The story began with the wind.
It rolled across the surface of the greatest of the Great Lakes; far below night, but fathoms above secrets and shipwrecks. It rode the waves onto the shoreline, spilling up the streets of the quiet Wisconsin town. It drifted to the corner of the two-story brownstone and crept, rock by rock, up the wall to an open ledge. There, it paused to tease a small chime that hung from the latch.
A child’s voice pleaded, “Tell me the story. Again!”

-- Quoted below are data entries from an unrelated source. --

Lemma main_interpolation_raises
  (dt : dtypes) (df : dataframe) (goc_input woc_input : Q)
  (t : list effect) (e : exn) :
  (4 <= length df)%nat ->
  compute_surface griddata df = (t, inl e) ->
  main griddata dt df goc_input woc_input
  = (sidebar_trace df goc_input woc_input ++ t, inl e).
Proof.
  intros Hlen Hs. unfold main. rewrite sidebar_run.
  destruct df as [|r df]; [simpl in Hlen; lia|].
  replace (4 <=? length (r :: df))%nat with true
    by (symmetry; apply Nat.leb_le; exact Hlen).
  unfold surface_branch. rewrite Hs. reflexivity.
Qed.

(** The surface is returned and the contour size is refused: the volumes
    have been shown, the 2D map has not. *)
Lemma main_contour_refused
  (dt : dtypes) (df : dataframe) (goc_input woc_input : Q)
  (t : list effect) (gx gy gz : grid float) :
  (4 <= length df)%nat ->
  compute_surface griddata df = (t, inr (gx, gy, gz)) ->
  fltb (contour_size dt df) (num 0) = true ->
  main griddata dt df goc_input woc_input
  = (sidebar_trace df goc_input woc_input ++ t ++
       [ st_metric_volumes
           (vol_gas_cap (cell_area dt df) gz goc_input)
           (vol_oil_zone (cell_area dt df) gz goc_input woc_input)
           (vol_total_res (cell_area dt df) gz woc_input) ],
     inl (ValueError "contours.size")).
Proof.
  intros Hlen Hs Hc. unfold main. rewrite sidebar_run.
  destruct df as [|r df]; [simpl in Hlen; lia|].
  replace (4 <=? length (r :: df))%nat with true
    by (symmetry; apply Nat.leb_le; exact Hlen).
  unfold surface_branch. rewrite Hs.
  unfold go_Contour. rewrite Hc.
  unfold bind, emit, ret, raise; simpl.
  rewrite <- ?app_assoc. reflexivity.
Qed.

Lemma main_with_surface
  (dt : dtypes) (df : dataframe) (goc_input woc_input : Q)
  (t : list effect) (gx gy gz : grid float) :
  (4 <= length df)%nat ->
  compute_surface griddata df = (t, inr (gx, gy, gz)) ->
  fltb (contour_size dt df) (num 0) = false ->
  main griddata dt df goc_input woc_input
  = (sidebar_trace df goc_input woc_input ++ t ++
       [ st_metric_volumes
           (vol_gas_cap (cell_area dt df) gz goc_input)
           (vol_oil_zone (cell_area dt df) gz goc_input woc_input)
           (vol_total_res (cell_area dt df) gz woc_input);
         st_plotly_chart_2d gz (classify df goc_input woc_input);
         st_plotly_chart_3d gz;
         st_dataframe df (Some (classify df goc_input woc_input));
         st_download_csv (grid_df gx gy gz);
         st_download_txt
           (vol_gas_cap (cell_area dt df) gz goc_input)
           (vol_oil_zone (cell_area dt df) gz goc_input woc_input)
           (vol_total_res (cell_area dt df) gz woc_input) ],
     inr tt).
Proof.
  intros Hlen Hs Hc. unfold main. rewrite sidebar_run.
  destruct df as [|r df]; [simpl in Hlen; lia|].
  replace (4 <=? length (r :: df))%nat with true
    by (symmetry; apply Nat.leb_le; exact Hlen).
  unfold surface_branch, export_section. rewrite Hs.
  unfold go_Contour. rewrite Hc.
  unfold bind, emit, ret, load; simpl.
  rewrite <- !app_assoc. reflexivity.
Qed.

Inside the tiny bedroom, two figures sat on a single bed. One was shrouded in covers — a young girl with hair the color of beach sand. Beside her sat a copper-haired woman in her twenties. As the woman began to speak, her face changed from merely pretty to deeply lovely, as if years of weariness had drained away.

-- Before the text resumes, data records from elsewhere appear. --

(** * Barndoor tracker controller v1.4: model and verified properties

    A shallow embedding of [Barndoor_controller_v1.4.ino].  The sketch is
    one translation unit: a handful of global variables, [setup], [loop]
    and the four routines [Button_Scan], [Timer_1], [Homeing] and
    [Tracking].

    Modelling choices, all visible in the definitions below:

    - the target is an AVR board: [int] is 16 bits, [long] is 32 bits.
      Both are modelled as [Z]; signed overflow is undefined behaviour
      in C++, so an operation that would leave the range yields a
      [Fault] instead of a value;
    - the globals and the function-local statics of [Timer_1] are the
      fields of one record [state], with the source's names;
    - the outside world is explicit: every pin access, motor step, wait
      and serial line is appended to a history ([trace], most recent
      event first), the levels written to the output pins are kept in
      [pins], most recent write first;
    - what the program reads from its pins is an argument of the routine
      that reads it;
    - [Timer_1] is an interrupt handler.  It is run at the places where
      the main program waits ([delay], [delayMicroseconds]) and at the
      top of [loop]; how many times it is served in each wait is chosen
      by the environment and is an argument as well.  An interrupt
      between two statements that do not wait is not modelled; the
      handler writes neither [Run_Tracker], [Home_Tracker],
      [Button_Pressed] nor [Steps] (lemma [Timer_1_inv]);
    - [double] arithmetic in [setup] is IEEE-754 arithmetic of the
      standard library's [SpecFloat], parametric in the format, so that
      both the 32-bit [double] of avr-gcc and a 64-bit [double] are
      covered. *)

From Stdlib Require Import ZArith List String Bool Lia QArith SpecFloat.
Import ListNotations.
Local Open Scope string_scope.
Local Open Scope list_scope.
Local Open Scope Z_scope.

(** ** Machine integers and faults *)

Inductive fault :=
| SignedOverflow     (* an [int] or [long] result out of range *)
| BadConversion      (* a [double] that does not fit the [int] it is assigned to *)
| StillWaiting.      (* a polling loop that did not see its exit level *)

Inductive result (A : Type) :=
| Ok (a : A)
| Fault (f : fault).

Arguments Ok {A} a.
Arguments Fault {A} f.

Definition bind {A B : Type} (r : result A) (k : A -> result B) : result B :=
  match r with
  | Ok a => k a
  | Fault f => Fault f
  end.

Notation "x <- c1 ;; c2" := (bind c1 (fun x => c2))
  (at level 61, c1 at next level, right associativity).

Definition INT_MIN : Z := -32768.
Definition INT_MAX : Z := 32767.
Definition LONG_MIN : Z := -2147483648.
Definition LONG_MAX : Z := 2147483647.

Definition as_int (z : Z) : result Z :=
  if (INT_MIN <=? z) && (z <=? INT_MAX) then Ok z else Fault SignedOverflow.

Definition as_long (z : Z) : result Z :=
  if (LONG_MIN <=? z) && (z <=? LONG_MAX) then Ok z else Fault SignedOverflow.

(** ** Pins, events and the program state *)

Inductive level := LOW | HIGH.

Definition is_low (v : level) : bool :=
  match v with LOW => true | HIGH => false end.

Definition is_high (v : level) : bool := negb (is_low v).

(** The pin numbers of the configuration block. *)
Definition Stepper_Enable : Z := 8.
Definition Stepper_Speed : Z := 14.
Definition HomeStart_Pin : Z := 9.
Definition Status_Led_Pin : Z := 17.
Definition Button_Pin : Z := 12.

Inductive pin_mode := INPUT_PULLUP | OUTPUT.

The wind slipped into the room to listen. It tickled the corners of cartoons taped to the wall — childish sketches of a pirate, a boat and a beautiful maiden.
The story fell from the lips of the woman to the ears of the wide-eyed girl. The 7-year-old shivered under her comforter, but not because of the wind.
Because of the story.
The rustle of bedcovers became the sound of waves as the story took shape in the girl’s imagination. The woman’s voice rose like a song.

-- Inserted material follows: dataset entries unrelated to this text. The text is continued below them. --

Lemma u64_add_below (k : N) : (k < m)%N -> u64_add k 1 = Ok (k + 1)%N.
Proof.
  intro Hk. unfold u64_add.
  destruct (N.ltb_spec (k + 1) (2 ^ 64)); [reflexivity|lia].
Qed.

Lemma mine_loop_reaches (fuel : nat) (k : N) :
  (k <= m)%N -> (m - k < N.of_nat fuel)%N ->
  mine_loop calculate_hash fuel id ts prev dat k = Ok (m, hex_encode (hsh m)).
Proof.
  revert k. induction fuel as [|f IH]; intros k Hk Hf; [lia|].
  rewrite mine_loop_step.
  destruct (N.eq_dec k m) as [->|Hne]; [now rewrite Hmeets|].
  rewrite Hleast by lia. rewrite u64_add_below by lia. simpl.
  apply IH; lia.
Qed.

Lemma mine_loop_only (fuel : nat) (k : N) :
  (k <= m)%N ->
  mine_loop calculate_hash fuel id ts prev dat k = OutOfFuel \/
  mine_loop calculate_hash fuel id ts prev dat k = Ok (m, hex_encode (hsh m)).
Proof.
  revert k. induction fuel as [|f IH]; intros k Hk; [now left|].
  rewrite mine_loop_step.
  destruct (N.eq_dec k m) as [->|Hne]; [right; now rewrite Hmeets|].
  rewrite Hleast by lia. rewrite u64_add_below by lia. simpl.
  apply IH; lia.
Qed.

End Mining.

(** C8: when some u64 nonce [n] makes the hash meet the difficulty, [mine_block]
    (started at nonce 0, incrementing by 1) terminates, with enough fuel, on the
    least such nonce [m] and its hex-encoded hash; every run that returns at all
    returns that same pair. *)
Theorem C8_mine_block_least_nonce
    (calculate_hash : N -> Z -> string -> string -> N -> list byte)
    (id : N) (ts : Z) (prev dat : string) (n : N) :
  (n < 2 ^ 64)%N ->
  meets_difficulty (calculate_hash id ts prev dat n) = true ->
  exists m, (m <= n)%N /\
    meets_difficulty (calculate_hash id ts prev dat m) = true /\
    (forall k, (k < m)%N -> meets_difficulty (calculate_hash id ts prev dat k) = false) /\
    (exists fuel, mine_block calculate_hash fuel id ts prev dat =
                  Ok (m, hex_encode (calculate_hash id ts prev dat m))) /\
    (forall fuel r, mine_block calculate_hash fuel id ts prev dat = Ok r ->
                    r = (m, hex_encode (calculate_hash id ts prev dat m))).
Proof.
  intros Hn Hmeets.
  destruct (least_true (fun k => meets_difficulty (calculate_hash id ts prev dat k)) n Hmeets)
    as [m [Hmn [Hm Hlt]]].
  exists m. repeat split; try assumption.
  - exists (S (N.to_nat m)). unfold mine_block.
    apply mine_loop_reaches; try assumption; lia.
  - intros fuel r Hr. unfold mine_block in Hr.
    destruct (mine_loop_only calculate_hash id ts prev dat m ltac:(lia) Hm Hlt fuel 0 ltac:(lia))
      as [E|E]; rewrite E in Hr; [discriminate|congruence].
Qed.

(** ** Block and chain validation *)

Section Validation.

Variable calculate_hash : N -> Z -> string -> string -> N -> list byte.

Lemma u64_add_ok (a b : N) : (a + b < 2 ^ 64)%N -> u64_add a b = Ok (a + b)%N.
Proof.
  intro H. unfold u64_add. destruct (N.ltb_spec (a + b) (2 ^ 64)); [reflexivity|lia].
Qed.

Lemma is_block_valid_ok_true (b p : Block) :
  (block_id b < 2 ^ 64)%N ->
  is_block_valid calculate_hash b p = Ok true <->
  prev_hash b = hash p /\
  (exists d, hex_decode (hash b) = Some d /\ meets_difficulty d = true) /\
  block_id b = (block_id p + 1)%N /\
  hex_encode (calculate_hash (block_id b) (timestamp b) (prev_hash b) (data b) (nonce b))
    = hash b.
Proof.
  intro Hb. unfold is_block_valid.
  destruct (String.eqb_spec (prev_hash b) (hash p)) as [E1|E1]; simpl;
    [|split; [discriminate|intros [? _]; contradiction]].
  destruct (hex_decode (hash b)) as [d|] eqn:Ed; simpl;
    [|split; [discriminate|intros [_ [[d [? _]] _]]; discriminate]].
  change (starts_with (hash_to_binary_representation d) DIFFICULTY_PREFIX)
    with (meets_difficulty d).
  destruct (meets_difficulty d) eqn:Em; simpl;
    [|split; [discriminate|intros [_ [[d' [Hd' Hm]] _]]; congruence]].
  unfold u64_add.
  destruct (N.ltb_spec (block_id p + 1) (2 ^ 64)) as [Hov|Hov]; simpl.
  - destruct (N.eqb_spec (block_id b) (block_id p + 1)) as [E3|E3]; simpl;
      [|split; [discriminate|intros [_ [_ [? _]]]; contradiction]].
    destruct (String.eqb_spec
      (hex_encode (calculate_hash (block_id b) (timestamp b) (prev_hash b) (data b) (nonce b)))
      (hash b)) as [E4|E4]; simpl.
    + split; [intros _|reflexivity]. repeat split; try assumption. now exists d.
    + split; [discriminate|intros [_ [_ [_ ?]]]; contradiction].
  - split; [discriminate|intros [_ [_ [E3 _]]]; lia].
Qed.

(** C5: [is_block_valid] checks, in this order, (1) the predecessor hash,
    (2) the difficulty of the hex-decoded hash, (3) the consecutive id and
    (4) the recomputed hash; the first failing rule makes it return false
    whatever the later fields are, and it returns true iff all four hold
    (for u64 ids, the predecessor's id below u64::MAX so that [prev.id + 1]
    does not overflow). *)
Theorem C5_is_block_valid_four_rules (b p : Block) :
  (block_id b < 2 ^ 64)%N -> (block_id p + 1 < 2 ^ 64)%N ->
  (prev_hash b <> hash p -> is_block_valid calculate_hash b p = Ok false) /\
  (prev_hash b = hash p -> forall d, hex_decode (hash b) = Some d ->
     meets_difficulty d = false -> is_block_valid calculate_hash b p = Ok false) /\
  (prev_hash b = hash p -> forall d, hex_decode (hash b) = Some d ->
     meets_difficulty d = true -> block_id b <> (block_id p + 1)%N ->
     is_block_valid calculate_hash b p = Ok false) /\
  (prev_hash b = hash p -> forall d, hex_decode (hash b) = Some d ->
     meets_difficulty d = true -> block_id b = (block_id p + 1)%N ->
     hex_encode (calculate_hash (block_id b) (timestamp b) (prev_hash b) (data b) (nonce b))
       <> hash b ->
     is_block_valid calculate_hash b p = Ok false) /\
  (is_block_valid calculate_hash b p = Ok true <->
   prev_hash b = hash p /\
   (exists d, hex_decode (hash b) = Some d /\ meets_difficulty d = true) /\
   block_id b = (block_id p + 1)%N /\
   hex_encode (calculate_hash (block_id b) (timestamp b) (prev_hash b) (data b) (nonce b))
     = hash b).
Proof.
  intros Hb Hp.
  split; [|split; [|split; [|split]]].
  - intro E1. unfold is_block_valid.
    destruct (String.eqb_spec (prev_hash b) (hash p)); [contradiction|reflexivity].
  - intros E1 d Ed Em. unfold is_block_valid. rewrite E1, String.eqb_refl. simpl. rewrite Ed. simpl.
    change (starts_with (hash_to_binary_representation d) DIFFICULTY_PREFIX)
      with (meets_difficulty d). now rewrite Em.
  - intros E1 d Ed Em E3. unfold is_block_valid. rewrite E1, String.eqb_refl. simpl. rewrite Ed. simpl.
    change (starts_with (hash_to_binary_representation d) DIFFICULTY_PREFIX)
      with (meets_difficulty d). rewrite Em. simpl.
    rewrite u64_add_ok by exact Hp. simpl.
    destruct (N.eqb_spec (block_id b) (block_id p + 1)); [contradiction|reflexivity].
  - intros E1 d Ed Em E3 E4. unfold is_block_valid. rewrite E1, String.eqb_refl. simpl. rewrite Ed. simpl.
    change (starts_with (hash_to_binary_representation d) DIFFICULTY_PREFIX)
      with (meets_difficulty d). rewrite Em. simpl.
    rewrite u64_add_ok by lia. simpl. rewrite <- E3, N.eqb_refl. simpl.
    rewrite <- E1.
    destruct (String.eqb_spec
      (hex_encode (calculate_hash (block_id b) (timestamp b) (prev_hash b) (data b) (nonce b)))
      (hash b)); [contradiction|reflexivity].
  - apply is_block_valid_ok_true; assumption.
Qed.

Lemma chain_loop_pair (c : list Block) (s : nat) (rest : list nat) (p b : Block) :
  s <> 0 -> nth_error c (s - 1) = Some p -> nth_error c s = Some b ->
  chain_loop calculate_hash c (s :: rest) =
  (v <- is_block_valid calculate_hash b p ;;
   if negb v then Ok false else chain_loop calculate_hash c rest).
Proof.
  intros Hs Hp Hb. simpl. rewrite (proj2 (Nat.eqb_neq s 0) Hs), Hp, Hb. reflexivity.
Qed.

Lemma nth_error_in_range (c : list Block) (i : nat) :
  i < List.length c -> exists x, nth_error c i = Some x.
Proof.
  intro H. destruct (nth_error c i) as [x|] eqn:E; [now exists x|].
  apply nth_error_None in E. lia.
Qed.

Lemma chain_loop_ok_true (c : list Block) (k s : nat) :
  1 <= s -> s + k <= List.length c ->
  chain_loop calculate_hash c (seq s k) = Ok true <->
  forall i, s <= i < s + k -> pair_valid calculate_hash c i.
Proof.
  revert s. induction k as [|k IH]; intros s Hs Hk.
  - simpl. split; [intros _ i Hi; lia|reflexivity].
  - destruct (nth_error_in_range c (s - 1) ltac:(lia)) as [p Hp].
    destruct (nth_error_in_range c s ltac:(lia)) as [b Hb].
    cbn [seq]. rewrite (chain_loop_pair c s _ p b ltac:(lia) Hp Hb).
    destruct (is_block_valid calculate_hash b p) as [[|]| |] eqn:Ev; simpl.
    + rewrite (IH (S s) ltac:(lia) ltac:(lia)). split.
      * intros Hall i Hi. destruct (Nat.eq_dec i s) as [->|Hne].
        -- now exists p, b.
        -- apply Hall. lia.
      * intros Hall i Hi. apply Hall. lia.
    + split; [discriminate|]. intro Hall.
      destruct (Hall s ltac:(lia)) as [p' [b' [Hp' [Hb' Hv]]]].
      congruence.
    + split; [discriminate|]. intro Hall.
      destruct (Hall s ltac:(lia)) as [p' [b' [Hp' [Hb' Hv]]]].
      congruence.
    + split; [discriminate|]. intro Hall.
      destruct (Hall s ltac:(lia)) as [p' [b' [Hp' [Hb' Hv]]]].
      congruence.
Qed.

Lemma chain_loop_first_false (c : list Block) (k s : nat) :
  1 <= s -> s + k <= List.length c ->
  forall i p b, s <= i < s + k ->
  nth_error c (i - 1) = Some p -> nth_error c i = Some b ->
  (forall j, s <= j < i -> pair_valid calculate_hash c j) ->
  is_block_valid calculate_hash b p = Ok false ->
  chain_loop calculate_hash c (seq s k) = Ok false.
Proof.
  revert s. induction k as [|k IH]; intros s Hs Hk i p b Hi Hp Hb Hbefore Hv; [lia|].
  destruct (nth_error_in_range c (s - 1) ltac:(lia)) as [p0 Hp0].
  destruct (nth_error_in_range c s ltac:(lia)) as [b0 Hb0].
  cbn [seq]. rewrite (chain_loop_pair c s _ p0 b0 ltac:(lia) Hp0 Hb0).
  destruct (Nat.eq_dec i s) as [->|Hne].
  - rewrite Hp0 in Hp. rewrite Hb0 in Hb. injection Hp as <-. injection Hb as <-.
    rewrite Hv. reflexivity.
  - destruct (Hbefore s ltac:(lia)) as [p' [b' [Hp' [Hb' Hv']]]].
    rewrite Hp0 in Hp'. rewrite Hb0 in Hb'. injection Hp' as <-. injection Hb' as <-.
    rewrite Hv'. simpl.
    apply (IH (S s) ltac:(lia) ltac:(lia) i p b); try assumption; try lia.
    intros j Hj. apply Hbefore. lia.
Qed.

(** C6: [is_chain_valid] returns true iff every adjacent pair
    (chain[i-1], chain[i]) with 1 <= i < len passes [is_block_valid] (index 0
    is never checked as a block); it returns false at the first pair that
    fails; and it returns true on chains of List.length 0 or 1. *)
Theorem C6_is_chain_valid_adjacent_pairs (chain : list Block) :
  (is_chain_valid calculate_hash chain = Ok true <->
   forall i, 1 <= i < List.length chain -> pair_valid calculate_hash chain i) /\
  (forall i p b, 1 <= i -> nth_error chain (i - 1) = Some p -> nth_error chain i = Some b ->
   (forall j, 1 <= j < i -> pair_valid calculate_hash chain j) ->
   is_block_valid calculate_hash b p = Ok false ->
   is_chain_valid calculate_hash chain = Ok false) /\
  (List.length chain <= 1 -> is_chain_valid calculate_hash chain = Ok true).
Proof.
  unfold is_chain_valid.
  destruct (List.length chain) as [|n] eqn:Hlen.
  - simpl. split; [split; [intros _ i Hi; lia|reflexivity]|].
    split; [|reflexivity]. intros i p b Hi Hp Hb.
    assert (i < List.length chain) by (apply nth_error_Some; congruence). lia.
  - cbn [seq chain_loop Nat.eqb].
    split; [|split].
    + rewrite (chain_loop_ok_true chain n 1 ltac:(lia) ltac:(lia)).
      split; intros H i Hi; apply H; lia.
    + intros i p b Hi Hp Hb Hbefore Hv.
      assert (i < List.length chain) by (apply nth_error_Some; congruence).
      apply (chain_loop_first_false chain n 1 ltac:(lia) ltac:(lia) i p b);
        try assumption; lia.
    + intro Hl. destruct n; [reflexivity|lia].
Qed.

End Validation.

(** ** Fork choice and the coordinator's handlers *)

Section Coordinator.

Variable calculate_hash : N -> Z -> string -> string -> N -> list byte.

(** C4: with at least one chain valid, [choose_chain] returns the longer chain
    when both are valid, the local one on equal lengths, and the valid one
    (whatever the lengths) when exactly one is valid. *)
Theorem C4_choose_chain_valid_cases (local remote : list Block) :
  (is_chain_valid calculate_hash local = Ok true ->
   is_chain_valid calculate_hash remote = Ok true ->
   List.length local < List.length remote ->
   choose_chain calculate_hash local remote = Ok remote) /\
  (is_chain_valid calculate_hash local = Ok true ->
   is_chain_valid calculate_hash remote = Ok true ->
   List.length remote < List.length local ->
   choose_chain calculate_hash local remote = Ok local) /\
  (is_chain_valid calculate_hash local = Ok true ->
   is_chain_valid calculate_hash remote = Ok true ->
   List.length local = List.length remote ->
   choose_chain calculate_hash local remote = Ok local) /\
  (is_chain_valid calculate_hash local = Ok true ->
   is_chain_valid calculate_hash remote = Ok false ->
   choose_chain calculate_hash local remote = Ok local) /\
  (is_chain_valid calculate_hash local = Ok false ->
   is_chain_valid calculate_hash remote = Ok true ->
   choose_chain calculate_hash local remote = Ok remote).
Proof.
  unfold choose_chain.
  split; [|split; [|split; [|split]]]; intros Hl Hr; rewrite Hl, Hr; simpl;
    try reflexivity; intro Hlen.
  - destruct (Nat.leb_spec (List.length remote) (List.length local)); [lia|reflexivity].
  - destruct (Nat.leb_spec (List.length remote) (List.length local)); [reflexivity|lia].
  - destruct (Nat.leb_spec (List.length remote) (List.length local)); [reflexivity|lia].
Qed.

“I was sailing with the Pirate.”
The girl could picture it: a lofty clipper ship silhouetted against a glittering turquoise lake. The sun was a ball of flame, low in the northern sky.
In the cockpit stood a dashing pirate, dressed in an elegant coat and plumed hat. Sunlight gleamed off his single gold earring. One hand gripped the wheel; the other circled the waist of a lovely lady in modern-day clothes.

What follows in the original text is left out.